Using broad match keywords is a sure way to get lots of irrelevant traffic and burn through your ad spend budget with very little value being generated. I suggest you use broad match keywords only as a limited method to discover search terms that may be relevant and incorporate those into your ad groups using exact match keywords.
Broad match keywords may prevent your “profit-generating” exact match keywords from triggering ad impressions, so you might want to create a separate “testing” campaign for those broad match keywords. That way you can manage the ad spend budget separate from your profit-generating campaigns. Otherwise, irrelevant search terms could use up the bulk of your daily budget, preventing your profitable exact match keywords from being displayed at every opportunity.
Regarding your question about the number of keywords per ad group, there should not be a specific number that you want to include in a single ad group, as long it is at least one keyword that is fine.

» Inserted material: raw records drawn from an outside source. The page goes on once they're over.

(** * Creation and edits

    [ids] are the identifiers drawn: of a new session and of the task. *)

Definition schedule_session (d : database) (session_id : string) (now : Z) : database :=
  (create_session d ((Session.fresh session_id now) <| Session.source := SessionSource.value SessionSource.SCHEDULE |>)).1.

Definition get (d : database) (task_id : string) : result ScheduledTask.t :=
  match get_task (db_schedules d) task_id with Some t => Return t | None => Raise ScheduledTaskNotFoundError end.

Definition name_or (name : text) (fallback : string) : string :=
  match strip_text name with [] => fallback | t => utf8_encode t end.

(** The row of a new task. *)
Definition new_task (id name prompt expression timezone session_id : string) (origin : dict) (target : DeliveryTarget)
    (next_run_at : Z) (enabled : bool) (status : ScheduledTaskStatus.t) (policy : ScheduledExecutionPolicy) (now : Z)
    : ScheduledTask.t :=
  ScheduledTask.mk id name prompt expression timezone session_id target next_run_at enabled status origin policy
    None None None None None None None 0 (Some now) (Some now).

Definition needs_session (session_id : option string) (target : DeliveryTarget) : bool :=
  bool_decide (session_id = None) || bool_decide (target_type target ∈ [DeliveryTargetType.ORIGIN; DeliveryTargetType.FEISHU]).

Definition create (d : database) (r : ScheduledTaskCreateInput) (now : Z) (ids : string * string)
    : database * result ScheduledTask.t :=
  match (let? _ := validate_delivery_selection (Some (c_delivery_target r)) (c_conversation_id r) in
         let? _ := validate (c_cron r) (c_timezone r) (c_prompt r) in
         resolve_delivery_target d (c_delivery_target r) (c_origin r) (c_conversation_id r) None) with
  | Raise e => (d, Raise e)
  | Return target =>
      let '(d, session_id) :=
        if needs_session (c_session_id r) target then (schedule_session d ids.1 now, ids.1)
        else (d, default ids.1 (c_session_id r)) in
      match next_after calc (c_cron r) now (c_timezone r) with
      | Raise e => (d, Raise e)
      | Return next_run =>
          on_schedules d (create_row (db_schedules d)
            (new_task ids.2 (name_or (c_name r) "Scheduled Task") (c_prompt r) (c_cron r) (c_timezone r) session_id
               (c_origin r) target next_run true ScheduledTaskStatus.ACTIVE (default_policy (c_allowed_tools r)) now) now)
      end
  end.

Definition update (d : database) (task_id : string) (r : ScheduledTaskUpdateInput) (now : Z)
    : database * result ScheduledTask.t :=
  match (let? _ := validate_delivery_selection (u_delivery_target r) (u_conversation_id r) in
         let? task := get d task_id in
         let expression := str_or (u_cron r) (ScheduledTask.schedule task) in
         let timezone := str_or (u_timezone r) (ScheduledTask.timezone task) in
         let prompt := default (ScheduledTask.prompt task) (u_prompt r) in
         let? _ := validate expression timezone prompt in
         let? target := match u_delivery_target r with
                        | None => Return (ScheduledTask.delivery_target task)
                        | Some t => resolve_delivery_target d t (ScheduledTask.origin task) (u_conversation_id r) (Some task)
                        end in
         let? next_run := next_after calc expression now timezone in
         let old := ScheduledTask.execution_policy task in
         Return (task
           <| ScheduledTask.name := default (ScheduledTask.name task) (u_name r) |>
           <| ScheduledTask.prompt := prompt |> <| ScheduledTask.schedule := expression |>
           <| ScheduledTask.timezone := timezone |>
           <| ScheduledTask.origin := default (ScheduledTask.origin task) (u_origin r) |>
           <| ScheduledTask.delivery_target := target |>
           <| ScheduledTask.session_id := default (ScheduledTask.session_id task) (u_session_id r) |>
           <| ScheduledTask.next_run_at := next_run |>
           <| ScheduledTask.execution_policy :=
                match u_allowed_tools r with
                | Some tools => mkScheduledExecutionPolicy (tool_exposure_policy old) (allow_confirm_tools old) tools
                | None => old
                end |>
           <| ScheduledTask.updated_at := Some now |>)) with
  | Raise e => (d, Raise e)
  | Return updated => on_schedules d (update_row (db_schedules d) updated now)
  end.

Definition pause (d : database) (task_id : string) (now : Z) : database * result ScheduledTask.t :=
  match get d task_id with
  | Raise e => (d, Raise e)
  | Return _ => on_schedules d (update_status (db_schedules d) task_id ScheduledTaskStatus.PAUSED false now)
  end.

Definition resume (d : database) (task_id : string) (now : Z) : database * result ScheduledTask.t :=
  match (let? task := get d task_id in
         let? next_run := next_after calc (ScheduledTask.schedule task) now (ScheduledTask.timezone task) in
         Return (task <| ScheduledTask.next_run_at := next_run |> <| ScheduledTask.updated_at := Some now |>)) with
  | Raise e => (d, Raise e)
  | Return refreshed =>
      match on_schedules d (update_row (db_schedules d) refreshed now) with
      | (d, Raise e) => (d, Raise e)
      | (d, Return _) => on_schedules d (update_status (db_schedules d) task_id ScheduledTaskStatus.ACTIVE true now)
      end
  end.

Definition delete (d : database) (task_id : string) : database * result bool :=
  match get d task_id with
  | Raise e => (d, Raise e)
  | Return _ => let '(d, gone) := on_schedules d (delete_row (db_schedules d) task_id) in (d, Return gone)
  end.

(** * Import *)

(** [_import_delivery_target] *)
Definition import_delivery_target (d : database) (r : ImportInput) : result DeliveryTarget :=
  if negb (bool_decide (i_delivery_target r = "feishu")) then delivery_target_of (i_delivery_target r) (i_delivery_context r)
  else if negb has_delivery then Raise (ScheduleDeliveryError "delivery_resolver_unavailable")
  else rebind_import (db_gateway d) (db_schedules d) (i_delivery_context r) (i_evidence r).

Definition import_checks (d : database) (r : ImportInput) : result DeliveryTarget :=
  let? _ := validate (i_cron r) (i_timezone r) (i_prompt r) in import_delivery_target d r.

Definition import_create (d : database) (r : ImportInput) (now : Z) (ids : string * string)
    : database * result ScheduledTask.t :=
  match import_checks d r with
  | Raise e => (d, Raise e)
  | Return target =>
      let '(enabled, status) := normalize_runnability (i_enabled r) (i_status r) in
      let d := schedule_session d ids.1 now in
      match next_after calc (i_cron r) now (i_timezone r) with
      | Raise e => (d, Raise e)
      | Return next_run =>
          on_schedules d (create_row (db_schedules d)
            (new_task ids.2 (name_or (i_name r) "Scheduled Task") (i_prompt r) (i_cron r) (i_timezone r) ids.1
               (i_origin r) target next_run enabled status (i_execution_policy r) now) now)
      end
  end.

Definition lease_held (now : Z) (task : ScheduledTask.t) : bool :=
  match ScheduledTask.lease_until task with Some until => now <? until | None => false end.

Definition import_update (d : database) (task_id : string) (r : ImportInput) (now : Z)
    : database * result ScheduledTask.t :=
  match (let? task := get d task_id in
         if lease_held now task then Raise ScheduledTaskLeaseHeldError
         else
           let? target := import_checks d r in
           let '(enabled, status) := normalize_runnability (i_enabled r) (i_status r) in
           let reschedule := negb (bool_decide (i_cron r = ScheduledTask.schedule task))
                             || negb (bool_decide (i_timezone r = ScheduledTask.timezone task))
                             || negb (bool_decide (enabled = ScheduledTask.enabled task)) in
           let? next_run := (if reschedule then next_after calc (i_cron r) now (i_timezone r)
                             else Return (ScheduledTask.next_run_at task)) in
           Return (task
             <| ScheduledTask.name := name_or (i_name r) (ScheduledTask.name task) |>
             <| ScheduledTask.prompt := i_prompt r |> <| ScheduledTask.schedule := i_cron r |>
             <| ScheduledTask.timezone := i_timezone r |> <| ScheduledTask.origin := i_origin r |>
             <| ScheduledTask.delivery_target := target |>
             <| ScheduledTask.execution_policy := i_execution_policy r |>
             <| ScheduledTask.enabled := enabled |> <| ScheduledTask.status := status |>
             <| ScheduledTask.next_run_at := next_run |> <| ScheduledTask.updated_at := Some now |>)) with
  | Raise e => (d, Raise e)
  | Return updated => on_schedules d (update_row (db_schedules d) updated now)
  end.

(** * Sessions that go *)

Definition handle_session_deleted (d : database) (session_id : string) (now : Z) : database * nat :=
  on_schedules d (mark_session_missing (db_schedules d) session_id now).

(** A new session for each task, which becomes active again; [ids] are the sessions'. *)
Fixpoint recover_tasks (d : database) (tasks : list ScheduledTask.t) (ids : list string) (now : Z) : database * result unit :=
  match tasks, ids with
  | task :: tasks, session_id :: ids =>
      let d := schedule_session d session_id now in
      match on_schedules d (update_row (db_schedules d)
              (task <| ScheduledTask.session_id := session_id |> <| ScheduledTask.enabled := true |>
                    <| ScheduledTask.status := ScheduledTaskStatus.ACTIVE |>) now) with
      | (d, Raise e) => (d, Raise e)
      | (d, Return _) => recover_tasks d tasks ids now
      end
  | _, _ => (d, Return tt)
  end.
Definition recover_missing_origin_sessions (d : database) (ids : list string) (now : Z) : database * result unit :=
  recover_tasks d (list_recoverable_origin_tasks (db_schedules d)) ids now.

(** * Runs on request, and histories *)

(** [run_now], wired to the run service; the sessions recovered draw [session_ids], and
    those recovered again by the run service [again]. *)
Definition service_run_now (w : run_wiring) (d : database) (task_id : string) (now : Z) (session_ids again : list string)
    (ids : string * string) : database * result Claim.t :=
  match recover_missing_origin_sessions d session_ids now with
  | (d, Raise e) => (d, Raise e)
  | (d, Return _) =>
      match get d task_id with
      | Raise e => (d, Raise e)
      | Return task =>
          if bool_decide (ScheduledTask.status task = ScheduledTaskStatus.PAUSED) || negb (ScheduledTask.enabled task)
             || bool_decide (ScheduledTask.status task = ScheduledTaskStatus.SESSION_MISSING)
          then (d, Raise ScheduledTaskNotRunnableError)
          else match run_now w (fun d => recover_missing_origin_sessions d again now) d task_id now ids with
               | (d, Raise e) => (d, Raise e)
               | (d, Return None) => (d, Raise ScheduledTaskNotRunnableError)
               | (d, Return (Some claim)) => (d, Return claim)
               end
      end
  end.

Definition service_list_executions (d : database) (task_id : string) (limit : Z) : result (list Execution.t) :=
  let? _ := get d task_id in
  if (limit <? 1) || (50 <? limit) then Raise ScheduleValidationError
  else Return (list_executions (db_schedules d) task_id limit).

Definition service_list_all_executions (d : database) (limit : Z) (task_id : option string) : result (list Execution.t) :=
  if (limit <? 1) || (200 <? limit) then Raise ScheduleValidationError
  else
    let normalized := match task_id with Some i => if truthy_str i then Some i else None | None => None end in
    let? _ := match normalized with Some i => let? _ := get d i in Return tt | None => Return tt end in
    Return (list_all_executions (db_schedules d) limit normalized).
End service.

The guiding principle is that every keyword, within the same ad group, should have the exact same meaning to searchers, and include nearly the exact same terms. This allows you to craft an ad text that matches the searchers’ intent in a very precise manner. The goal being to have the most compelling ad text for the search term. You can include every keyword that meets those criteria, it is typically a very small number per ad group.
This does not, in any way, limit the number of keywords that you can include in a campaign. Just create whatever number of ad groups, and ads, needed to accommodate your keyword list.